Pero la revolución no vió esto. Engrióse demasiado con su triunfo local; creyó que sus libertades aisladas podían sostenerse por sí mismas.

No obstante, el peligro era más grave de lo que parecía. Los incidentes sucesivos demostraron que Antequera tenía amigos decididos, desde el Tucumán hasta Cuyo y desde Corrientes hasta Charcas: toda la futura comarca revolucionaria de 1810.

La retirada de García Ros, tuvo también por causa el estallido de la guerra con los portugueses y la consiguiente atención á Buenos Aires amenazada de cerca. Tan preparados estaban los jesuítas á combatir con Antequera, que cuando el gobernador Zavala les pidió tropas para la guerra con Portugal, pudieron enviarle tres mil hombres, quedando, no obstante, con fuerzas suficientes. Antequera hizo lo propio, para desvanecer, sin duda, las imputaciones de separatismo, que los padres comenzaban á esparcir en contra suya, y porque su objeto evidente no fué otro que el de mantener la superioridad del poder civil basada en una relativa soberanía popular.

Pero el virrey no cejaba en su intento de extinguir aquel foco rebelde; y urgido por él, Zavala envió de nuevo á García Ros sobre el Paraguay.

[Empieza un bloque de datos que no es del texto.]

(* ===== verification/SenderRecovery.v ===== *)
(** * Restarting the sender (core/server/src/eth_sender, core/storage/src/ethereum/mod.rs)

    When the database and the signer do not fail, the tables mirror the sender: the
    unconfirmed rows are the ongoing operations with all their hashes, and the stored
    counters are those of the queue.  So a restarted sender goes on where it stopped. *)

From S2P Require Import Prelude Bytes Params Externals Primitives Amounts Account Tx Operations Block.
From S2P Require Import EthStorage TxQueue GasAdjuster EthSender ExecLogic EthSenderProofs SenderSlots Storage BlockStorage.
Open Scope Z_scope.

(** ** The tables as a mirror of the sender *)
Section Mirror.
  Context `{EX : External} (env : Environment) (options : EthSenderOptions).
  Context (into_op : StoredOperation → Fallible Operation) (id0 n0 t0 : Z).

(** The signer signs; a hash determines the nonce of the signed transaction. *)
Record reliable : Prop := {
  rel_db n : env_db env n = Ok tt;
  rel_sign n raw nonce gas : ∃ tx, env_sign env n raw nonce gas = Ok tx;
  rel_hash n n' raw raw' nonce nonce' gas gas' tx tx' :
    env_sign env n raw nonce gas = Ok tx → env_sign env n' raw' nonce' gas' = Ok tx' →
    sc_hash tx = sc_hash tx' → nonce = nonce';
}.

(** A row of [operations] is read back as the operation with its id, confirmed or not. *)
Definition reads_back : Prop := ∀ so o, into_op so = Val (Ok o) →
  op_id o = Some (so_id so) ∧
  ∀ b, into_op (mkStoredOperation (so_id so) (so_block_number so) (so_action_type so) b) = Val (Ok o).

Definition op_known (db : EthDb) (o : Operation) : Prop := ∃ so, so ∈ operations db ∧ into_op so = Val (Ok o).

Definition bindings_of (db : EthDb) (eid : Z) : list ETHBinding :=
  List.filter (λ b, bd_eth_op_id b =? eid) (eth_ops_binding db).
Definition hash_list (db : EthDb) (eid : Z) : list Z :=
  th_tx_hash <$> List.filter (λ h, th_eth_op_id h =? eid) (eth_tx_hashes db).

Definition row_joined (db : EthDb) (eid : Z) (o : option Operation) : Prop :=
  match o with
  | Some o => ∃ b so, bindings_of db eid = [b] ∧ so ∈ operations db ∧ bd_op_id b = so_id so ∧ into_op so = Val (Ok o)
  | None => bindings_of db eid = []
  end.

Record row_matches (db : EthDb) (e : StorageETHOperation) (op : ETHOperation) : Prop := {
  rm_id : se_id e = eo_id op;
  rm_nonce : se_nonce e = eo_nonce op;
  rm_raw : se_raw_tx e = eo_encoded_tx_data op;
  rm_type : se_op_type e = OperationType_to_string (eo_op_type op);
  rm_deadline : wrap 64 (se_last_deadline_block e) = eo_last_deadline_block op;
  rm_gas : se_last_used_gas_price e = eo_last_used_gas_price op;
  rm_hashes : hash_list db (se_id e) = eo_used_tx_hashes op;
  rm_some_hash : eo_used_tx_hashes op ≠ [];
  rm_open : se_confirmed e = eo_confirmed op ∧ se_final_hash e = eo_final_hash op;
  rm_joined : row_joined db (se_id e) (eo_op op);
}.

Definition unconfirmed (e : StorageETHOperation) : bool := negb (se_confirmed e).

Record mirror (db : EthDb) (ops : list ETHOperation) : Prop := {
  mr_rows : rows_ok env options id0 n0 db;
  mr_open : Forall2 (row_matches db) (List.filter unconfirmed (eth_operations db)) ops;
  mr_hash_ids i h : eth_tx_hashes db !! i = Some h → th_id h = t0 + Z.of_nat i;
  mr_hash_seq : eth_tx_hashes_seq db = t0 + Z.of_nat (length (eth_tx_hashes db));
  mr_hash_signed h : h ∈ eth_tx_hashes db → ∃ e n raw gas tx, e ∈ eth_operations db ∧ se_id e = th_eth_op_id h ∧
    env_sign env n raw (se_nonce e) gas = Ok tx ∧ sc_hash tx = th_tx_hash h;
  mr_bindings b : b ∈ eth_ops_binding db → bd_eth_op_id b < eth_operations_seq db;
  mr_ops : NoDup (so_id <$> operations db);
}.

Reforzado por dos mil guaraníes de las misiones, que se le incorporaron á las órdenes de los PP. Dufo y Rivera, acampó en territorio paraguayo sobre la margen del Tebicuarí, punto estratégico como base de invasión.

Á todo esto, el obispo del Paraguay se había decidido por los jesuítas, sin volver con esto más popular su causa; pues el pueblo enfurecido atacó el convento con intención de arrasarlo, de no mediar el mismo Antequera. El Cabildo decretó su expulsión, y olvidando toda cordura política, declaró la guerra al gobierno de Buenos Aires. Aquello era, realmente, un decreto de suicidio.

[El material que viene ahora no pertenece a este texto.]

(** C18: Proved blocks are verified, in order and up to the first block without a proof: if the
    blocks after the last verified one are committed and have their proofs, then a poll
    verifies all of them, hands one operation for each to the sender, with its proof, its block as the
    database has it (transfers and withdrawals without their fees) and its updates, and the verified state in the database is that of the last of
    them. With no proof for the next block nothing happens. *)
Theorem poll_verifies_proved_blocks db0 hist blocks c proofs : ∀ v self fuel e,
  stored_chain now db0 hist blocks c v (cm_db self) → cm_last_verified_block self = v →
  (∀ i q, proofs !! i = Some q → v + 1 + Z.of_nat i ∈ block_number <$> blocks ∧ load_proof (v + 1 + Z.of_nat i) (cm_db self) = Val (Ok q)) →
  let k := Z.of_nat (length proofs) in
  load_proof (wrap 32 (v + k + 1)) (cm_db self) = Val (Err e) → (length proofs < fuel)%nat →
  ∃ self' ops, poll_for_new_proofs now fuel self = Val self' ∧
    cm_tx_for_eth self' = cm_tx_for_eth self ++ ops ∧ length ops = length proofs ∧
    (∀ i q op, proofs !! i = Some q → ops !! i = Some op → verifies hist blocks (v + 1 + Z.of_nat i) q op) ∧
    cm_last_verified_block self' = v + k ∧ stored_chain now db0 hist blocks c (v + k) (cm_db self') ∧
    StateSchema.load_verified_state (cd_state (cm_db self')) = Val (v + k, state_at hist (v + k)).
Proof.
  induction proofs as [|q proofs IH]; intros v self fuel e H Hv Hp k He Hfuel; pose proof (stored_chain_ok _ _ _ _ _ _ _ H) as Hok.
  all: destruct fuel as [|fuel]; [cbn in Hfuel; lia|].
  { exists self, []. cbn in k. subst k. rewrite Z.add_0_r in He. rewrite Z.add_0_r, app_nil_r. cbn [poll_for_new_proofs].
    rewrite Hv, He. split_and!; try done.
    pose proof (chain_last_verified now _ _ _ _ _ Hok) as E. rewrite <- E at 1. apply load_verified_represents, Hok. }
  destruct (Hp 0%nat q eq_refl) as [(bl & En & Hbl)%list_elem_of_fmap Hq]. rewrite Z.add_0_r in En, Hq.
  destruct (ck_bounds _ _ _ _ _ _ Hok) as [Hvc Hc]. destruct (ck_rows _ _ _ _ _ _ Hok _ Hbl) as (_ & Hle & _).
  cbn [poll_for_new_proofs]. rewrite Hv, wrap_small by (unfold fits; lia). rewrite Hq, En.
  rewrite (load_committed_block_back _ _ _ _ _ _ Hok Hbl) by lia. cbn [unwrap mbind outcome_bind].
  set (op0 := mkOperation None (AVerify q) (stored_block now bl) []).
  assert (∀ x, x ∈ hist → x.1 ≤ v ∨ block_number bl ≤ x.1) as Hgap by (intros; lia).
  destruct (execute_verify now _ _ _ _ _ op0 q bl Hok eq_refl Hbl eq_refl ltac:(lia) Hgap) as (q' & db' & E & Hok' & Hq' & Hkeep).
  rewrite E. cbn [expect mbind outcome_bind].
  assert (cd_proofs db' = cd_proofs (cm_db self)) as Ek by (apply (Hkeep q); by rewrite <- En).
  rewrite (load_proof_same _ _ _ Ek), <- En, Hq in Hq'. injection Hq' as <-.
  set (s1 := mkCommitter _ _ _ _ _).
  destruct (IH (block_number bl) s1 fuel e) as (s2 & ops & E2 & Et & El & Hops & Elast & Hst & Hload).
  - eapply (sc_verify now db0 hist blocks c v (cm_db self) op0 _ _ q bl); [done|done|done|done|lia|done|exact E].
  - done.
  - intros i r Hi. destruct (Hp (S i) r Hi) as [Hin Hr]. rewrite <- En. replace (v + 1 + 1 + Z.of_nat i) with (v + 1 + Z.of_nat (S i)) by lia.
    split; [done|]. by rewrite (load_proof_same _ _ _ Ek).
  - rewrite (load_proof_same _ _ _ Ek). rewrite <- He. f_equal. subst k. cbn. f_equal. lia.
  - cbn in Hfuel. lia.
  - subst k. replace (v + Z.of_nat (length (q :: proofs))) with (block_number bl + Z.of_nat (length proofs)) by (cbn; lia).
    eexists s2, (_ :: ops). split; [exact E2|]. split; [rewrite Et; cbn; by rewrite <- app_assoc|]. split; [cbn; by rewrite El|].
    split; [|done]. intros [|i] r op Hi Ho.
    + injection Hi as <-. injection Ho as <-. replace (v + 1 + Z.of_nat 0) with (block_number bl) by lia. split; [done|]. split; [exists bl; split; [done|split; [lia|done]]|]. cbn. repeat f_equal; lia.
    + pose proof (Hops i r op Hi Ho) as Hx. by replace (block_number bl + 1 + Z.of_nat i) with (block_number bl + Z.of_nat (S i)) in Hx by lia.
Qed.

El pueblo acudió en masa á ponerse sobre las armas. Antequera derrotó á García Ros por medio de una hábil sorpresa é invadió las Misiones, que se limitaron al abandono de los pueblos, emprendiendo contra él una abrumadora guerra de recursos.

La cuestión económica, siempre vivaz, dejóse ver en el restablecimiento de las encomiendas que Antequera efectuó contra los indios de las reducciones; grave error, pues la guerra asumía, de tal modo, carácter patriótico para aquéllos.

Frustrado Antequera por la guerra de recursos, y amenazado por García Ros, que volvía rehecho al frente de seis mil guaraníes, decidió regresar á la Asunción; pero el movimiento revolucionario empezaba á languidecer, falto de objeto, al paso que el absolutismo se rehacía poderoso.

El virrey del Perú, que lo era ahora el marqués de Castel Fuertes, espíritu fanático é inflexible, ordenó al mismo Zavala la pacificación inmediata del Paraguay y la captura de Antequera. El obispo se declaraba hostil á la cabeza de sus curas, que representaban una fuerza no despreciable; y el mismo Cabildo iniciaba ante Zavala una capitulación.

Antequera había salido á reclutar milicias en la campaña, dejando como gobernador interino á don Ramón de las Llanas; pero éste entregó la ciudad á Zavala sin oponerle resistencia. El caudillo, traicionado, no tuvo otro recurso que huir á Córdoba.